Twin Princess comprises visual artist, designer, and writer Bootsy Holler and Kickstand, a.k.a. Ken Stringfellow, a producer and former member of the Posies. Despite its apparent reluctance to “allow” its music to be recorded (to use the press release’s stern language), Twin Princess has released two 7” singles and contributed to a compilation. The contents of those recordings, plus two previously unreleased songs, make up The Complete Recordings. That’s right, a mere six songs in five years constitutes “complete” for this act.
Despite the off-putting manner in which the pair describes its work, the end product itself is quite sonically pleasing. While Twin Princess certainly has experimental tendencies, the duo is, in some ways, an alternative pop act.

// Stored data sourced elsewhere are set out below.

(** ** Bulk sending *)

Section GatewayProperties.

Variable World : Type.
Variable messages_create :
  World -> str -> value -> str -> World * result MessageInstance.
Variable utcnow : World -> Z.
Variable exn_str : exn -> str.
Variable self : WhatsAppService.


(** Every batch runs to its end, whatever the sends do. *)
Lemma sends_total (messages : list dict) :
  forall w, exists oks, sends messages_create utcnow self w messages oks.
Proof.
  induction messages as [|m ms IH]; intros w.
  - exists []. constructor.
  - destruct (try_send messages_create utcnow self w m) as [w' r] eqn:Htry.
    destruct (IH w') as [oks Hoks].
    destruct r as [r|e].
    + exists (true :: oks). now apply sends_ok with w' r.
    + exists (false :: oks). now apply sends_raise with w' e.
Qed.

(** The loop appends one entry per item, in order; the entry keeps the
    item and tells whether its send returned. *)
Lemma send_bulk_loop_entries (messages : list dict) :
  forall w oks results,
  sends messages_create utcnow self w messages oks ->
  exists entries,
    snd (send_bulk_loop messages_create utcnow exn_str self w messages
                         results) = results ++ entries /\
    List.map success entries = oks /\
    List.map original_data entries = messages.
Proof.
  induction messages as [|m ms IH]; intros w oks results Hsends.
  - inversion Hsends; subst. exists []. now rewrite app_nil_r.
  - cbn [send_bulk_loop]. unfold send_one.
    inversion Hsends as [| ? w' ? ? r oks' Htry Hrest
                         | ? w' ? ? e oks' Htry Hrest]; subst;
      rewrite Htry.
    + destruct (IH w' oks' (results ++ [Sent r m]) Hrest)
        as [entries [Hloop [Hok Hdata]]].
      exists (Sent r m :: entries). rewrite Hloop, <- app_assoc.
      cbn [List.map success original_data]. now rewrite Hok, Hdata.
    + destruct (IH w' oks' (results ++ [Failed (exn_str e) m]) Hrest)
        as [entries [Hloop [Hok Hdata]]].
      exists (Failed (exn_str e) m :: entries). rewrite Hloop, <- app_assoc.
      cbn [List.map success original_data]. now rewrite Hok, Hdata.
Qed.
(** * contract-filler-cli: the ingestion pipeline of [contractfillercli.py]

    A shallow embedding of [normalize_header], [format_date] and of the
    generator [read_data] with its nested helpers ([normalize_row],
    [is_valid], [emit_row], [record_invalid_sink], the four readers and the
    driver), followed by the properties of the specification that concern
    them; then [build_filename] and, of [fill_contract], the loops that
    replace placeholders and the paths it derives, with further properties
    of the whole.  [add_logo_to_pdf], [main] and the files [fill_contract]
    reads and writes are left out.

    Python values are modelled as follows:
    - a [str] is the list of its Unicode code points;
    - a [dict] is an association list in insertion order, written through
      [dict_set], which overwrites in place as Python does;
    - a generator is described by what a caller that drains it observes:
      the items yielded, the value carried by [StopIteration], the
      exception that leaves it, the log records and the file the sink
      wrote; a caller that abandons the iteration is not modelled;
    - [iter_wrap] is left out: with or without tqdm it hands on the items
      it is given, and only the warning of a failed import is kept;
    - a document is what [fill_contract] visits of it: the paragraphs of the
      body and of the cells of its tables, each by the text of its runs;
      the text of a paragraph is the text of its runs, joined, and no cell
      is visited twice; assigning the text of a run raises for a character
      XML does not take, and the exception ends [fill_contract];
    - what the interpreter and its libraries supply (Unicode tables,
      [json.loads], [str()], the C library's [strftime]) is a [platform];
      what the readers find on disk is an [environment]. *)

From Stdlib Require Import List NArith ZArith Bool Lia String Ascii.
From Stdlib Require Import Permutation.
From Stdlib Require Import Floats.SpecFloat.
From Stdlib Require Import DecimalString.
Import ListNotations.

Set Implicit Arguments.
Set Warnings "-register-all".

(** ** Strings *)

Definition str := list N.

(** An ASCII literal as a [str]. *)
Definition lit (s : string) : str := map N_of_ascii (list_ascii_of_string s).

Fixpoint str_eqb (a b : str) : bool :=
  match a, b with
  | [], [] => true
  | x :: a', y :: b' => N.eqb x y && str_eqb a' b'
  | _, _ => false
  end.

Definition is_ascii (c : N) : bool := N.ltb c 128.

(** [str.isspace] for one code point: the list of
    [_PyUnicode_IsWhitespace]. *)
Definition py_isspace (c : N) : bool :=
  (N.leb 9 c && N.leb c 13) || (N.leb 28 c && N.leb c 32)
  || N.eqb c 133 || N.eqb c 160 || N.eqb c 5760
  || (N.leb 8192 c && N.leb c 8202)
  || N.eqb c 8232 || N.eqb c 8233 || N.eqb c 8239 || N.eqb c 8287
  || N.eqb c 12288.

Fixpoint lstrip (s : str) : str :=
  match s with
  | c :: s' => if py_isspace c then lstrip s' else s
  | [] => []
  end.

Definition rstrip (s : str) : str := rev (lstrip (rev s)).

(** [s.strip()] *)
Definition strip (s : str) : str := rstrip (lstrip s).

(** [s.lower()] on a code point of the ASCII range. *)
Definition ascii_lower (c : N) : N :=
  if N.leb 65 c && N.leb c 90 then (c + 32)%N else c.

Definition is_upper (c : N) : bool := N.leb 65 c && N.leb c 90.

(** [s.replace(old, new)] for one-character [old] and [new]. *)
Definition replace_char (old new : N) (s : str) : str :=
  map (fun c => if N.eqb c old then new else c) s.

(** [s.encode("ascii", "ignore").decode("ascii")] *)
Definition ascii_ignore (s : str) : str := filter is_ascii s.

Definition SPACE : N := 32.
Definition UNDERSCORE : N := 95.

(** A stripped string neither starts nor ends with white space. *)
Definition trimmed (s : str) : Prop :=
  match s with c :: _ => py_isspace c = false | [] => True end
  /\ match rev s with c :: _ => py_isspace c = false | [] => True end.

(** What [lower] then [replace(" ", "_")] make of one ASCII character. *)
Definition fold_char (c : N) : N :=
  if N.eqb (ascii_lower c) SPACE then UNDERSCORE else ascii_lower c.

(** A header is in normal form when [normalize_header] has nothing left to
    do on it. *)
Definition normal_form (s : str) : Prop :=
  forallb is_ascii s = true
  /\ (forall c, In c s -> c <> SPACE /\ is_upper c = false)
  /\ trimmed s.

(** ** Values *)

(** A [datetime.datetime]; the time of day is kept as microseconds. *)
Record datetime := mk_datetime {
  dt_year : Z;
  dt_month : Z;
  dt_day : Z;
  dt_micros : N
}.

(** The values a cell, a JSON document or a record field can hold. *)
Inductive value :=
| VNone
| VBool (b : bool)
| VInt (z : Z)
| VFloat (f : spec_float)
| VStr (s : str)
| VDate (d : datetime)
| VList (l : list value)
| VDict (d : list (str * value)).

(** [bool(v)] *)
Definition truthy (v : value) : bool :=
  match v with
  | VNone => false
  | VBool b => b
  | VInt z => negb (Z.eqb z 0)
  | VFloat (S754_zero _) => false
  | VFloat _ => true
  | VStr [] => false
  | VStr _ => true
  | VDate _ => true
  | VList [] => false
  | VList _ => true
  | VDict [] => false
  | VDict _ => true
  end.

(** ** Dictionaries (insertion ordered) *)

Section Dict.
Variable V : Type.

Definition dict := list (str * V).

(** [d.get(k)] *)
Fixpoint dict_get (d : dict) (k : str) : option V :=
  match d with
  | [] => None
  | (k', v) :: r => if str_eqb k' k then Some v else dict_get r k
  end.

(** [d[k] = v]: an existing key keeps its position. *)
Fixpoint dict_set (d : dict) (k : str) (v : V) : dict :=
  match d with
  | [] => [(k, v)]
  | (k', v') :: r =>
      if str_eqb k' k then (k', v) :: r else (k', v') :: dict_set r k v
  end.

Definition keys (d : dict) : list str := map fst d.

(** [k in d] *)
Definition dict_mem (d : dict) (k : str) : bool :=
  match dict_get d k with Some _ => true | None => false end.
End Dict.

Definition row := dict value.

(** A raw record as a reader produces it.  A key is [None] only for the
    [restkey] of [csv.DictReader]. *)
Definition raw_record := list (option str * value).

(** ** What the interpreter supplies *)

(** The exceptions the pipeline distinguishes; the argument is [str(e)]. *)
Inductive exn :=
| FileNotFoundError (msg : str)
| PermissionError (msg : str)
| ValueError (msg : str)
| TypeError (msg : str)
| OtherError (msg : str).

Record platform := mk_platform {
  (** [unicodedata.normalize("NFKD", s)] *)
  nfkd : str -> str;
  nfkd_ascii : forall s, forallb is_ascii s = true -> nfkd s = s;
  (** [s.lower()] *)
  str_lower : str -> str;
  str_lower_ascii :
    forall s, forallb is_ascii s = true -> str_lower s = map ascii_lower s;
  (** the digit value of a code point of category Nd, as [\d] of [re] and
      [int()] see it *)
  decimal_digit : N -> option N;
  decimal_digit_ascii :
    forall c, is_ascii c = true ->
      decimal_digit c
      = if N.leb 48 c && N.leb c 57 then Some (c - 48)%N else None;
  (** [str(v)] *)
  py_str : value -> str;
  py_str_str : forall s, py_str (VStr s) = s;
  (** does [strftime("%Y")] of the C library pad a year below 1000 *)
  strftime_pads_year : bool;
  (** [json.loads(s)]: the value, or [str(e)] of the exception *)
  json_loads : str -> str + value
}.

(** ** Header normalisation *)

Section Headers.
Variable P : platform.

(** [normalize_header(header)] *)
Definition normalize_header (header : str) : str :=
  match header with
  | [] => []
  | _ =>
      let header := ascii_ignore (nfkd P header) in
      replace_char SPACE UNDERSCORE (str_lower P (strip header))
  end.

(** [normalize_header] called with an absent ([None]) argument. *)
Definition normalize_header_opt (header : option str) : str :=
  match header with
  | None => []
  | Some h => normalize_header h
  end.
End Headers.

(** ** Dates: [format_date] *)

Section Dates.
Variable P : platform.

Definition in_range (lo hi c : N) : bool := N.leb lo c && N.leb c hi.

(** The value of an ASCII digit between the characters [lo] and [hi]. *)
Definition digit_in (lo hi c : N) : option Z :=
  if in_range lo hi c then Some (Z.of_N (c - 48)) else None.

(** [\d]: any decimal digit of Unicode, with the value [int()] gives it. *)
Definition re_digit (c : N) : option Z := option_map Z.of_N (decimal_digit P c).

Definition HYPHEN : N := 45.
Definition SLASH : N := 47.
Definition ZERO : N := 48.

(** [(?P<Y>\d\d\d\d)] *)
Definition match_Y (s : str) : option (Z * str) :=
  match s with
  | a :: b :: c :: d :: r =>
      match re_digit a, re_digit b, re_digit c, re_digit d with
      | Some a, Some b, Some c, Some d =>
          Some (1000 * a + 100 * b + 10 * c + d, r)%Z
      | _, _, _, _ => None
      end
  | _ => None
  end.

Definition match_hyphen (s : str) : option str :=
  match s with
  | c :: r => if N.eqb c HYPHEN then Some r else None
  | [] => None
  end.

(** [(?P<d>3[0-1]|[1-2]\d|0[1-9]|[1-9]| [1-9])]: nothing follows the
    group in the pattern, so the first alternative that matches wins. *)
Definition match_d (s : str) : option (Z * str) :=
  let one :=
    match s with
    | a :: r => option_map (fun a => (a, r)) (digit_in 49 57 a)
    | [] => None
    end in
  match s with
  | a :: b :: r =>
      match (if N.eqb a 51 then digit_in 48 49 b else None) with
      | Some b => Some (30 + b, r)%Z
      | None =>
      match digit_in 49 50 a, re_digit b with
      | Some a, Some b => Some (10 * a + b, r)%Z
      | _, _ =>
      match (if N.eqb a ZERO then digit_in 49 57 b else None) with
      | Some b => Some (b, r)
      | None =>
      match one with
      | Some res => Some res
      | None =>
      match (if N.eqb a SPACE then digit_in 49 57 b else None) with
      | Some b => Some (b, r)
      | None => None
      end end end end end
  | _ => one
  end.

(** What follows the month group: [-(?P<d>...)]. *)
Definition match_rest (m : Z) (s : str) : option (Z * Z * str) :=
  match match_hyphen s with
  | Some s' => option_map (fun '(d, r) => (m, d, r)) (match_d s')
  | None => None
  end.

Definition or_else {A} (x y : option A) : option A :=
  match x with Some _ => x | None => y end.

(** [(?P<m>1[0-2]|0[1-9]|[1-9])] followed by the rest of the pattern;
    the matcher backtracks into the next alternative when the rest
    fails. *)
Definition match_m (s : str) : option (Z * Z * str) :=
  let alt1 :=
    match s with
    | a :: b :: r =>
        if N.eqb a 49 then
          match digit_in 48 50 b with
          | Some b => match_rest (10 + b) r
          | None => None
          end
        else None
    | _ => None
    end in
  let alt2 :=
    match s with
    | a :: b :: r =>
        if N.eqb a ZERO then
          match digit_in 49 57 b with
          | Some b => match_rest b r
          | None => None
          end
        else None
    | _ => None
    end in
  let alt3 :=
    match s with
    | a :: r =>
        match digit_in 49 57 a with
        | Some a => match_rest a r
        | None => None
        end
    | [] => None
    end in
  or_else alt1 (or_else alt2 alt3).

Definition is_leap (y : Z) : bool :=
  (Z.eqb (y mod 4) 0 && negb (Z.eqb (y mod 100) 0)) || Z.eqb (y mod 400) 0.

Definition days_in_month (y m : Z) : Z :=
  if Z.eqb m 2 then (if is_leap y then 29 else 28)
  else if Z.eqb m 4 || Z.eqb m 6 || Z.eqb m 9 || Z.eqb m 11 then 30
  else 31.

The most obvious example of a pop sensibility appears on the surprisingly straightforward cover of the Frank and Nancy Sinatra hit “Somethin’ Stupid”. Other than assuming a dirge-like tempo and inserting samples of drumbeats from Nirvana’s “Scentless Apprentice”, Twin Princess does little to turn the song into an art project. And judging from his stint in the Posies, Stringfellow never was one to hide his pop leanings anyway.

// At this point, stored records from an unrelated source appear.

(** * chrono-mcp: the date/time projection core and its JSON-RPC handler

    A shallow embedding of [src/chrono/parser.ts] ([normalizeReference],
    [extractComponents], [toISOWithOffset], [convertParsedComponent],
    [parseDateTime]) and of [handleMCPRequest] of
    [src/worker/handler.ts], followed by the properties of the
    specification that they satisfy.

    Conventions.
    - A JavaScript number that the code uses as an integer is a [Z]; a
      number that may be [NaN] is an [option Z] with [None] for [NaN].
      The arithmetic of [toISOWithOffset] is exact on doubles as long
      as the offset is a safe integer (below [2^53] in absolute value),
      and [String(n)] is the decimal numeral for an integer below
      [10^21]; the model is the integer arithmetic and the decimal
      numeral throughout.
    - A JavaScript string is a [string]; a character is a code unit
      below 256.
    - The built-ins of the language ([Date], [String], [padStart],
      [trim], [includes], [slice]) are modelled after ECMA-262.
    - chrono-node is an external library: its [parse] function and the
      [ParsedComponents] objects it returns are an interface, and the
      properties hold for every implementation of it.
    - The code is sequential with three kinds of calls that leave it:
      reading the clock, [chrono.parse] and [component.date()].  They
      are recorded in a trace, next to the clock, in the state of a
      small exception-and-state monad. *)

From Stdlib Require Import ZArith List String Ascii Bool Lia.
From Stdlib Require Import DecimalString DecimalZ.
Import ListNotations.
Local Open Scope string_scope.
Local Open Scope list_scope.
Local Open Scope Z_scope.
(** C1: when the cooldown of the alert's key has elapsed, the evaluation
    of the alert against a tick sends a below alert carrying the lower
    threshold exactly when that threshold is set and the price is at or
    below it, and an above alert carrying the upper threshold exactly when
    that one is set and the price is at or above it; every alert sent is
    one of these; and when both conditions hold, two alerts are sent, one
    per direction. *)
Theorem fires_iff_threshold_crossed (priceUpdate : PriceUpdate)
    (alert : Models.Alert) (w : World) :
  windowElapsed env (alertKey alert) w = true ->
  exists evs,
    sentAlerts (console (exec (evalAlert env priceUpdate alert) w))
    = sentAlerts (console w) ++ evs
    /\ (forall thr,
          (exists ts, Sse.MkAlertMessage (Models.UserID alert) (Symbol priceUpdate)
                        thr "below" ts ∈ evs)
          <-> Models.LowerThreshold alert = Some thr
              /\ PrimFloat.leb (Price priceUpdate) thr = true)
    /\ (forall thr,
          (exists ts, Sse.MkAlertMessage (Models.UserID alert) (Symbol priceUpdate)
                        thr "above" ts ∈ evs)
          <-> Models.UpperThreshold alert = Some thr
              /\ PrimFloat.leb thr (Price priceUpdate) = true)
    /\ (forall e, e ∈ evs ->
          Sse.UserID e = Models.UserID alert
          /\ Sse.Symbol e = Symbol priceUpdate
          /\ (Sse.Triggered e = "below" \/ Sse.Triggered e = "above"))
    /\ (forall lower upper,
          Models.LowerThreshold alert = Some lower ->
          PrimFloat.leb (Price priceUpdate) lower = true ->
          Models.UpperThreshold alert = Some upper ->
          PrimFloat.leb upper (Price priceUpdate) = true ->
          exists ts1 ts2,
            evs = [ Sse.MkAlertMessage (Models.UserID alert) (Symbol priceUpdate)
                      lower "below" ts1;
                    Sse.MkAlertMessage (Models.UserID alert) (Symbol priceUpdate)
                      upper "above" ts2 ]).
Proof.
  intros Hel.
  destruct (evalAlert_evaluated priceUpdate alert w Hel _ _ _ eq_refl eq_refl eq_refl)
    as (Hc & _ & _).
  set (n0 := clockReads _) in Hc.
  set (lows := match lowerCrossing priceUpdate alert with
               | Some lower => [crossingEvent env priceUpdate alert "below" n0 lower]
               | None => []
               end) in Hc.
  set (ups := match upperCrossing priceUpdate alert with
              | Some upper =>
                [crossingEvent env priceUpdate alert "above" (n0 + length lows) upper]
              | None => []
              end) in Hc.
  assert (Hlows : forall e, e ∈ lows <->
            exists lo, lowerCrossing priceUpdate alert = Some lo
                       /\ e = crossingEvent env priceUpdate alert "below" n0 lo).
  { intros e. unfold lows. destruct (lowerCrossing priceUpdate alert) as [lo|].
    - rewrite list_elem_of_singleton. split; [intros ->; eauto|].
      intros (lo' & [= <-] & ->). reflexivity.
    - split; [intros H; apply elem_of_nil in H; contradiction|].
      intros (lo' & ? & _). discriminate. }
  assert (Hups : forall e, e ∈ ups <->
            exists up, upperCrossing priceUpdate alert = Some up
                       /\ e = crossingEvent env priceUpdate alert "above"
                                (n0 + length lows) up).
  { intros e. unfold ups. destruct (upperCrossing priceUpdate alert) as [up|].
    - rewrite list_elem_of_singleton. split; [intros ->; eauto|].
      intros (up' & [= <-] & ->). reflexivity.
    - split; [intros H; apply elem_of_nil in H; contradiction|].
      intros (up' & ? & _). discriminate. }
  exists (lows ++ ups). split; [|split; [|split; [|split]]].
  - rewrite Hc, !sentAlerts_app, sentAlerts_Triggering.
    destruct (lows ++ ups); cbn; rewrite app_nil_r; reflexivity.
  - intros thr. rewrite <- lowerCrossing_Some. split.
    + intros (ts & Hin). apply elem_of_app in Hin as [Hin|Hin].
      * apply Hlows in Hin as (lo & Hlo & [= -> _]). exact Hlo.
      * apply Hups in Hin as (up & _ & [=]).
    + intros Hlo. eexists. apply elem_of_app. left. apply Hlows.
      exists thr. split; [exact Hlo|reflexivity].
  - intros thr. rewrite <- upperCrossing_Some. split.
    + intros (ts & Hin). apply elem_of_app in Hin as [Hin|Hin].
      * apply Hlows in Hin as (lo & _ & [=]).
      * apply Hups in Hin as (up & Hup & [= -> _]). exact Hup.
    + intros Hup. eexists. apply elem_of_app. right. apply Hups.
      exists thr. split; [exact Hup|reflexivity].
  - intros e Hin. apply elem_of_app in Hin as [Hin|Hin].
    + apply Hlows in Hin as (lo & _ & ->). cbn. auto.
    + apply Hups in Hin as (up & _ & ->). cbn. auto.
  - intros lower upper Hl Hlb Hu Hub.
    assert (H1 : lowerCrossing priceUpdate alert = Some lower)
      by (apply lowerCrossing_Some; auto).
    assert (H2 : upperCrossing priceUpdate alert = Some upper)
      by (apply upperCrossing_Some; auto).
    unfold lows, ups. rewrite H1, H2. cbn. eauto.
Qed.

The remaining tracks, while certainly more artful and experimental, are hardly inaccessible. Although lead tracks “Althea” and “Seahorse Swim” are lovely but disjointed sonic paintings, the clean guitar on “Deep Sleep” gives it a jangle-pop underpinning that is sweetly welcoming. “Sorry” shows Twin Princess turning in a different direction, with discernible lyrics that deal with the disintegration of a relationship in a down-to-earth manner: “Sorry everything just seems / To cut you in half / Sorry everything you do / Is making me mad”.

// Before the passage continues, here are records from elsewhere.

(* ===== verification/_CoqProject ===== *)
-Q . S2P
Prelude.v
StateError.v
SmallString.v
SyntaxError.v
Tid.v
CborError.v
Varint.v
Cid.v
CborValue.v
CborEncode.v
CborEncoder.v
CborDecode.v
CborCodec.v
CborShallow.v
CborMapEntries.v
Car.v
CarSlice.v
CarWriter.v
CarReader.v
CarIncremental.v
MstHeight.v
SortedMap.v
MstNode.v
MstTree.v
MstShape.v
MstMutate.v
MstRemove.v
MstFlush.v
MstLoad.v
MstLoadSpec.v
MstLoaded.v
MstDetached.v
MstProof.v
MstStore.v
MstDetachedSpec.v
MstFlushed.v
MstMap.v
MstHostile.v
MstStoreSpec.v
MstPath.v
MstPieces.v
MstStored.v
MstBacked.v
Did.v
RecordKey.v
DnsLabel.v
Handle.v
Nsid.v
AtIdentifier.v
AtUri.v
Datetime.v
Language.v
Crypto.v
RepoCommit.v
RepoProof.v
RepoStore.v
Repo.v
RepoSpec.v
RepoSave.v
RepoDurable.v
RepoBatch.v
RepoMap.v
RepoExample.v
RepoRefines.v
RepoTransfer.v
RepoArchive.v
RepoImport.v
SyncRaw.v
SyncInvert.v
SyncResync.v
SyncState.v
SyncVerifier.v
SyncChain.v
SyncAccept.v
SyncRun.v
StreamEvents.v
StreamParallel.v
StreamClient.v
StreamSerial.v
StreamDispatch.v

The final track, a lo-fi exercise called “Gimme a Kiss”, sounds like a lost Breeders track—in the best possible way. Punctuated by ragged guitar riffs and Holler’s weirdly seductively mumbles of “Hey / Come here / Gimme a kiss”, the track falls into that beautiful space where art meets plain old rocking out.
Perhaps Holler and Stringfellow are reluctant to make Twin Princess a full-fledged recording act because they fear it will lead to their being pigeonholed. That’s a trap they’ve neatly avoided in these six tracks, which are spectacularly heterogeneous in sound and spirit.